Ok, I'll ask him next Monday, when he's not so busy (hopefully)
23:14 PM
Leftmost: either way I'd have to learn one or the other, and if it's easy to set up, we can probably switch between them without too much fuss if we really need to
23:15 PM
Leftmost

LordSputnik, public key sent.
23:15 PM
Leo_Verto

*decrypting transmission*
23:15 PM
LordSputnik

Leftmost: ok, I'll see what I can do when I have a proper internet connection again
23:15 PM
Finally, Setup (also you, Leftmost?) :)
23:16 PM
Leftmost

Yep.
23:16 PM
Just a general note that we should work on making setup easier. I don't know if I mentioned that yesterday.
23:17 PM
LordSputnik

nope
23:17 PM
What bits particularly?
23:17 PM
I thought it was fairly straightforward (especially compared to MB)
23:17 PM
Leo_Verto

mhm
23:18 PM
Leftmost

It wasn't difficult or confusing, but I think in general it could be smoother.
23:18 PM
Leo_Verto

the frontend setup is pretty well documented by now
23:19 PM
LordSputnik

so, currently, you have to install bbschema, install postgres and redis, then clone bbws
23:20 PM
Install dependencies with pip, then launch the ws
23:20 PM
Leo_Verto

oh yeah, installing redis is entirely undocumented
23:20 PM
Leftmost

The READMEs for each component should include a short setup howto and any system reqs, I'd say, and -schema or -ws should be able to set up the database with only a user/password to its name.
23:20 PM
LordSputnik

Clone the site, npm install the dependencies, compile the javascript, then launch the site
23:21 PM
Ok, currently database setup is done in a separate script in bbschema
23:21 PM
Leftmost

I got it set up without difficulty, just things that may be worth keeping in mind.
23:21 PM
LordSputnik

we could move that somewhere else, maybe, or try to integrate it with the ws config file
23:21 PM
Leo_Verto

if we get the config system done, we could provide configs for having a whole local setup or just working on the site using the bb.org ws
23:21 PM
LordSputnik

(or have a separate bbschema config file containing the database settings?)
23:22 PM
Leftmost

It probably belongs in -ws if -schema is just a lib for interacting purely with the schema instead of making database calls.
23:23 PM
LordSputnik

Well, that's the thing...
23:23 PM
I've just started moving some of the editing logic into schema
23:23 PM
There's a blurry line between them
23:23 PM
Leftmost

Hmm.
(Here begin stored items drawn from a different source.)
(** [visit] on a user pool inside the subtree: its warnings, or the error that
    stops the synthesis. *)
Definition visit (federationEnabled : bool) (sev : option severity) (schema : list SchemaAttribute) : result props_error (list warning) :=
  let customAttrs := List.filter isCustomAttribute schema in
  let w1 := if federationEnabled && (length customAttrs =? 0)%nat then [NoCustomAttributes] else [] in
  let w2 := if (TOO_MANY_ATTRIBUTES_WARNING_THRESHOLD <? length customAttrs)%nat then [TooMany (length customAttrs)] else [] in
  match (if federationEnabled then check_immutable (default sev_error sev) customAttrs else Ok []) with
  | Throw e => Throw e
  | Ok w3 =>
      let estimatedBytes := schema_estimate customAttrs in
      if TOKEN_SIZE_ERROR_THRESHOLD_BYTES <? estimatedBytes then Throw (TokenTooLarge estimatedBytes)
      else Ok (w1 ++ w2 ++ w3 ++ (if TOKEN_SIZE_WARNING_THRESHOLD_BYTES <? estimatedBytes then [TokenLarge estimatedBytes] else []))%list
  end.

(** ** ses-validation.ts *)

Definition extractSenderDomain (sender : string) : result props_error string :=
  match indexOf "@" sender with
  | None => Throw (SenderShape sender)
  | Some at_ =>
      if (at_ <? 1)%nat || (at_ =? String.length sender - 1)%nat then Throw (SenderShape sender)
      else
        let local := str_take at_ sender in
        let domain := str_drop (S at_) sender in
        if (String.length local =? 0)%nat || (String.length domain =? 0)%nat || includes domain "@" then Throw (SenderShape sender)
        else Ok (toLowerCase domain)
  end.
(* ===== verification/SecretStores.v ===== *)
(** The other two stores behind the secret resolvers: foundation
    [secrets/memory-secret-store.ts], on which [resolveSecret] and
    [resolveParameter] run as against the services, and [secrets/scaleway.ts].

    Both share the cache of [SecretCache] and the retries of [Retry]. A call is
    again cut at its request: what other callers do meanwhile is any sequence of
    such halves. *)

From S2P Require Import Prelude JsString Regex Json SecretCache Retry.
From Stdlib Require Import Ascii.

#[local] Open Scope string_scope.
#[local] Open Scope Z_scope.

Module SecretStores.

Import Retry.

(** [Buffer.from(s, "utf-8")]. *)
Fixpoint utf8 (s : string) : list Z :=
  match s with
  | EmptyString => []
  | String.String c r => if code c <? 128 then code c :: utf8 r else (192 + code c / 64) :: (128 + code c mod 64) :: utf8 r
  end.

(** ** memory-secret-store.ts *)

Record MemorySecretSeed := { seed_value : string; seed_versionId : option string }.

Record MemorySecretStore := {
  secrets : gmap string (gmap string string);
  parameters : gmap string string;
  secretCalls : gmap string Z;
  parameterCalls : gmap string Z
}.

Definition new_MemorySecretStore : MemorySecretStore :=
  {| secrets := ∅; parameters := ∅; secretCalls := ∅; parameterCalls := ∅ |}.

Definition CURRENT : string := "AWSCURRENT".

Definition setSecret (arn : string) (seed : MemorySecretSeed) (st : MemorySecretStore) : MemorySecretStore :=
  let versions := <[CURRENT := seed_value seed]> (default ∅ (secrets st !! arn)) in
  {| secrets := <[arn := match seed_versionId seed with Some v => <[v := seed_value seed]> versions | None => versions end]> (secrets st);
     parameters := parameters st; secretCalls := secretCalls st; parameterCalls := parameterCalls st |}.

Definition setParameter (name value : string) (st : MemorySecretStore) : MemorySecretStore :=
  {| secrets := secrets st; parameters := <[name := value]> (parameters st);
     secretCalls := secretCalls st; parameterCalls := parameterCalls st |}.

Inductive kind := OfSecret | OfParameter.

Definition calls (k : kind) (key : string) (st : MemorySecretStore) : Z :=
  default 0 (match k with OfSecret => secretCalls st | OfParameter => parameterCalls st end !! key).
That may be worth some thought, then.
23:24 PM
LordSputnik

Ok, anything else for discussion today?
23:24 PM
Leftmost

Not that I can think of. Do you wanna think over the -ws/-schema split and talk about it next meeting, maybe?
23:25 PM
LordSputnik

Ok, should we aim for 9:30 next time?
23:25 PM
Leo_Verto

I can do the publisher/edition forms provided the ws endpoint exists
23:25 PM
Leftmost

Sounds good to me. Same bat time (plus ten minutes), same bat channel?
23:25 PM
LordSputnik

Leo_Verto: yes, it does - same endpoint as the creator/publisher ones
23:25 PM
Leo_Verto

unless we want to hold that off until after the new call model
23:25 PM
LordSputnik

Leftmost: haha yeah
23:25 PM
Leo_Verto

ah good
23:26 PM
LordSputnik

Leftmost: do you still have some time now?
23:26 PM
Leftmost

I do.
23:26 PM
LordSputnik

Ok, I think we can resolve the differences between your new proposed schema and our current one
23:26 PM
Leftmost

Leo_Verto, up to you. It may be next meeting before I even have PRs up for discussion on frontend stuff, and new changes should be relatively easy to integrate.
23:27 PM
LordSputnik

So, your proposal has revisions organised in a tree for each entity, which is optimal for parallel revisions being merged, right?
23:28 PM
Leo_Verto

oh, one more thing
23:28 PM
I want to start working on better accessability of the site
23:28 PM
stuff like adding title texts for icons
23:29 PM
LordSputnik

Go for it, that's always welcome
23:29 PM
Leftmost

LordSputnik, right.
23:29 PM
LordSputnik

labels for screenreaders are also helpful, but I've been leaving them out up until now :(
23:30 PM
Leftmost

Leo_Verto, please do. I even have an accessibility consultant if you want feedback.
23:30 PM
Leo_Verto

is there a proper way to implement those labels?
23:30 PM
Leftmost

(My father is blind.)
23:30 PM
LordSputnik

Leftmost: is better support for merging parallel work the only reason for using a tree rather than a list of revisions?
23:30 PM
Leftmost

There is. I can get you more information by tomorrow if you want.
23:30 PM
LordSputnik, off the top of my head, yeah.
23:30 PM
LordSputnik

Leo_Verto: there's something like an "aria-*" attribute - it's documented in bootstrap, I think
23:31 PM
Leo_Verto

Leftmost, you should join our mailing list https://groups.io/org/groupsio/bookbrainz-devel...
23:31 PM
Leftmost

There's also form labelling stuff baked into HTML, I believe.
23:31 PM
Okay.
23:31 PM
LordSputnik

Leftmost: ok, so which one we use should depend on whether we need that level of detail in the revision history
23:33 PM
Leo_Verto

oh and I also want to add a nice button to the editor page to send a message, the problem here is vertically centering the button
23:33 PM
Leftmost

LordSputnik, I think it's a useful concept. It's a very simple data structure, it's list-like if there's no parallel editing, and it makes it easier for multiple changes to be made and merged.
23:33 PM
It's also very adaptable in terms of how we choose to display this to the end user.
23:34 PM
LordSputnik

Ok
23:34 PM
Leftmost

I've been doing a lot of data structures reading lately, so my mind may still be there. :)
23:35 PM
LordSputnik

Second thing is- do we really want edits/merge requests *and* revisions
23:35 PM
Leftmost

I don't see the need myself.
23:36 PM
LordSputnik

Assuming the primary way of peer review is through verifying data, rather than reviewing edits, I don't think so either
23:37 PM
So, we have a tree of revisions, no edits, and I'd assume that revisions can be reverted easily
23:38 PM
Leftmost

Yep. A revert would basically just a new revision with an old dataset.
23:39 PM
LordSputnik

Leftmost: wouldn't it just be setting the master_revision further down the tree?
23:39 PM
OH
23:39 PM
* Oh, no I guess you'd want a note too
23:39 PM
rather than silently changing history